# Requirement
Filter the lines below, keeping each one that holds "right".

[Source data]
Lemma own_facts : NoDup (own l p) /\ (l = 0 \/ l ∉ own l p) /\
  forall q, q ∈ own l p -> q <> 0 /\ q ∉ all_free (pg s) bs.
Proof.
  pose proof (si_disk _ _ _ _ _ _ _ _ HS) as HD.
  destruct (used_parts _ _ _ _ _ _ _ _ _ _ HD Hi) as (_ & _ & U3 & U4). split_and!.
  - destruct HD as [_ _ _ _ _ _ D7 _ _ _]. destruct (owned_split Lst (pages s) i p Hi) as (rest & P1 & _).
    rewrite P1 in D7. apply list.NoDup_app in D7 as (D7 & _ & _). apply list.NoDup_app in D7 as (_ & _ & D7).
    by apply list.NoDup_app in D7 as (D7 & _ & _).
  - destruct (entry_page Lst i) as [|Hin]; [by left|]. right. apply U3. clear - Hin. in_list.
  - intros q Hq. destruct (U4 q Hq) as [[H0 _] Hf]. split; [lia|done].
Qed.

(** The place of a page on disk is not in a snapshot. *)
Lemma curr_not_snap q : curr_page p = Some q -> q ∉ of_snap p /\ q ∈ own l p.
Proof.
  intros Hc. destruct own_facts as (Hnd & Hl & Ho). unfold own in *. rewrite Hc in *. simpl in *.
  assert (q <> 0) as H0 by (apply Ho; by left). apply list.NoDup_cons in Hnd as [Hn _].
  assert (q <> l) as Hql. { intros E. destruct Hl as [Hl|Hl]; [congruence|]. apply Hl, elem_of_cons. by left. }
  split; [|by left]. unfold of_snap, own_slot in *. intros [Hq|Hq]%elem_of_app; apply Hn, elem_of_app; [left|right].
  - destruct (make_page p) as [a|]; [|done]. simpl in Hq. apply list_elem_of_singleton in Hq as <-. rewrite decide_False by tauto. by left.
  - destruct (prev_page p) as [a|]; [|done]. simpl in Hq. apply list_elem_of_singleton in Hq as <-. rewrite decide_False by tauto. by left.
Qed.
(* ===== verification/SnapSpec.v ===== *)
(** * Snapshots are consistent

    Every step of the snapshot thread keeps the invariant, and so does every run of
    threads, disk and snapshot thread; a restart finds the image of the last complete
    snapshot, whenever it happens. *)

From S2P Require Import Prelude Amap Pager PagerSpec Snap SnapInv SnapOps.

(** ** One page after the other *)

Lemma for_page_ok s g k f again next :
  inv s g ->
  (forall p, pages s !! k = Some p ->
    wpe no_space (f k) s (fun (b : bool) s' => if b then inv (set_snapper again s') g else inv s' g)) ->
  ((length (pages s) <= k)%nat -> inv (set_snapper next s) g) ->
  wpe no_space (for_page k f again next;; mret None) s (observed g).
Proof.
  intros Hinv Hf Hn. unfold for_page. apply wpe_bind, wpe_bind, wp_wpe, wp_gets. case_bool_decide as Hk.
  - destruct (lookup_lt_is_Some_2 _ _ Hk) as [p Hp]. apply wpe_bind. eapply wpe_mono; [by eapply Hf|].
    intros [|] s' H; [apply wp_wpe, wp_modify|apply wpe_ret]; apply wpe_ret; by exists g.
  - apply wp_wpe, wp_modify, wpe_ret. exists g. split; [done|]. apply Hn. lia.
Qed.

(** A new stage of page [k] only. *)
Lemma sinv_next s g bs Lst Prv Old bl new k p pc' bl' :
  sinv s g bs Lst Prv Old bl new -> pages s !! k = Some p ->
  pc_ok pc' (pg s) (pages s) Old bl' new -> in_snap (snapper s) = in_snap pc' ->
  (forall i, i <> k -> stage_of pc' i = stage_of (snapper s) i) ->
  (forall m im c w, pinv (disk (pg s)) m im (entry Lst k) (stage_of (snapper s) k) c w p ->
    pinv (disk (pg s)) m im (entry Lst k) (stage_of pc' k) c w p) ->
  sinv (set_snapper pc' s) g bs Lst Prv Old bl' new.
Proof.
  intros HS Hk Hpc Hsn Hst Hp. eapply sinv_move; [done..| |].
  - rewrite <-Hsn. apply HS.
  - intros i p' m im c w Hi Hpi. destruct (decide (i = k)) as [->|Hik]; [simplify_eq; by apply Hp|by rewrite Hst].
Qed.

Lemma pc_at {s g bs Lst Prv Old bl new pc} :
  sinv s g bs Lst Prv Old bl new -> snapper s = pc -> pc_ok pc (pg s) (pages s) Old bl new.
Proof. intros HS <-. apply HS. Qed.

Lemma lt_S_ne i k : i <> k -> bool_decide (i < S k)%nat = bool_decide (i < k)%nat.
Proof. intros H. apply bool_decide_ext. lia. Qed.

Lemma kick_ok s g k p :
  inv s g -> pages s !! k = Some p -> wpe no_space (kick_pageout k) s (fun _ => keeps s g k (pageout_of p)).
Proof.
  intros Hinv Hi. eapply at_page; [done|]. intros Hlt. unfold kick_pageout. apply wpe_bind, page_at; [done|].
  rewrite with_page_id by done. destruct (flag_phys_dirty p) eqn:Hd; [by apply req_pageout_ok|].
  apply wpe_ret. eapply keeps_same; [done..|]. split_and!; congruence.
Qed.

Lemma always_ok s k f (Q : bool -> vm_map -> Prop) :
  wpe no_space (f k) s (fun _ s' => Q true s') -> wpe no_space (always f k) s Q.
Proof. intros H. unfold always. apply wpe_bind. eapply wpe_mono; [exact H|]. intros a s' H'. by apply wpe_ret. Qed.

# Expected answer
  - destruct (entry_page Lst i) as [|Hin]; [by left|]. right. apply U3. clear - Hin. in_list.
  split; [|by left]. unfold of_snap, own_slot in *. intros [Hq|Hq]%elem_of_app; apply Hn, elem_of_app; [left|right].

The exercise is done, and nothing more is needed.